Segment Start: The data
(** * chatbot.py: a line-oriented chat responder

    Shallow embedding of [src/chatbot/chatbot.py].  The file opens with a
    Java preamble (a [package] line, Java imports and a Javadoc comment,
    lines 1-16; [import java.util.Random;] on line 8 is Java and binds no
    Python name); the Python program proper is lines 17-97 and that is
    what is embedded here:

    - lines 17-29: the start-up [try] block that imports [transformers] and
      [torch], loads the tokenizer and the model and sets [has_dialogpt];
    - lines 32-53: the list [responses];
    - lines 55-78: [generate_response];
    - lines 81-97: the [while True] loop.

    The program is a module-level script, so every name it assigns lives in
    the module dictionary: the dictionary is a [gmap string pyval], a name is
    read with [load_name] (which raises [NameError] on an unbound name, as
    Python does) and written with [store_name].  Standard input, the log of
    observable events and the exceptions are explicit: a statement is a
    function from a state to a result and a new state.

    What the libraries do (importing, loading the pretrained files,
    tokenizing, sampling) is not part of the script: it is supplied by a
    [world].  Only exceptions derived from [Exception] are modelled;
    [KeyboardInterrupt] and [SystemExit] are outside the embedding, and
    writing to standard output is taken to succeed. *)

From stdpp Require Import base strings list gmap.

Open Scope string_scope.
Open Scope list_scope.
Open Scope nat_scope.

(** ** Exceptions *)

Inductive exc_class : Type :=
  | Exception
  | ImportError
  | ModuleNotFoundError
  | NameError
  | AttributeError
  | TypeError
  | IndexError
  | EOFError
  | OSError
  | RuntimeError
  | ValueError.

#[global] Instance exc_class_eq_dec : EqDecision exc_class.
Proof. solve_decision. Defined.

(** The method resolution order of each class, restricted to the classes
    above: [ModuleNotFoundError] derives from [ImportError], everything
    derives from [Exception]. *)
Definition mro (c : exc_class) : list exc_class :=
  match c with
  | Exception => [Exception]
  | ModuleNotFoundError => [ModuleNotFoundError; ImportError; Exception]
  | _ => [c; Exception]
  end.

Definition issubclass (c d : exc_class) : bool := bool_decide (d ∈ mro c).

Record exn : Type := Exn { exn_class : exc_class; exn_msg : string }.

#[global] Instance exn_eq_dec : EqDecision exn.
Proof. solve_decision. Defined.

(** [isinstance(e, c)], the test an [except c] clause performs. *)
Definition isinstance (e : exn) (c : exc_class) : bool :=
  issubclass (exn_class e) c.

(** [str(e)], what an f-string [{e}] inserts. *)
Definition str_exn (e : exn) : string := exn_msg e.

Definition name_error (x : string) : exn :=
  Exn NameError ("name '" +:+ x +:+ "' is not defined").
Segment End: The data
## Your goal
Given the data above, transcribe exactly the lines from the one containing "what is embedded" down to the one containing "the module dictionary: the", and no others.

## Solution for this problem
    what is embedded here:

    - lines 17-29: the start-up [try] block that imports [transformers] and
      [torch], loads the tokenizer and the model and sets [has_dialogpt];
    - lines 32-53: the list [responses];
    - lines 55-78: [generate_response];
    - lines 81-97: the [while True] loop.

    The program is a module-level script, so every name it assigns lives in
    the module dictionary: the dictionary is a [gmap string pyval], a name is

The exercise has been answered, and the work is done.